■ EXERCISE PROMPT
Working from the line that contains "ereachable s →" down to the last line below, repeat each line exactly.

++++ PROVIDED ENTRIES

Lemma einv_undisturbed s w : einv s → undisturbed (loop s) w → einv (set_loop w s).
Proof.
  intros [Hlag Hso Hph] Hu. pose proof (due_undisturbed _ _ (externalSchedulingEvent (sc (loop s))) Hu) as Hext.
  pose proof (due_undisturbed _ _ (eventLoopEnterEvent (sc (loop s))) Hu) as Hent.
  destruct Hu as [Hm Hc Ha Ht Hst Hn Hsch Hx Hsd].
  split; simpl; rewrite ?Ht, ?Hst; [done|auto|]. destruct (limit s) as [l|].
  2: { destruct Hph as [Hs He Has]. split; rewrite ?Hm, ?Hc, ?Ha, ?Hn, ?Hst; try done. intros [??]%Has. auto. }
  destruct Hph as [[Hlag' Hs Hnx Hso' Hphase] Hwk Has].
  assert (running l (loop s) → running l w) as Hrun
    by (intros []; split; rewrite ?Hm, ?Hc; auto).
  assert (over l (loop s) → over l w) as Hov.
  { intros []. split; unfold due_now; rewrite ?Hm, ?Hc, ?Ht, ?Hst, ?Hn; try done. auto. }
  split; [split|..]; rewrite ?Hm, ?Hc, ?Ha, ?Ht, ?Hst, ?Hn; auto.
  - destruct Hphase; auto.
  - destruct Hwk; auto.
  - intros [?|[??]]%Has; auto.
Qed.

(** ** Properties *)

(** C19: How the steps of the event loop's closed system end.  Whenever the kernel runs one of the module's
    methods, resumes the thread in [simulate], lets time pass, or runs another process that calls gem5, puts
    an event into its queue or raises a signal, the step succeeds, the fuel being enough, and leads to a
    reachable state; but in exactly three cases it fails: the method services a signal's exception, which is
    reported as fatal; the thread is resumed after the exit event was overwritten, and uses a null pointer;
    or a method runs after the exit event, before the thread, and finds or leaves the queue empty, which
    is reported as fatal.  Only a method that finds an event due at that time, or asynchronous events,
    overwrites the exit event. *)
Theorem event_loop_safe s act :
  ereachable s → eenabled act s → ends ereachable act s (erun act s).
Proof. apply reachable_ends. Qed.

++++++++

■ SOLUTION TO THIS EXERCISE
  ereachable s → eenabled act s → ends ereachable act s (erun act s).
Proof. apply reachable_ends. Qed.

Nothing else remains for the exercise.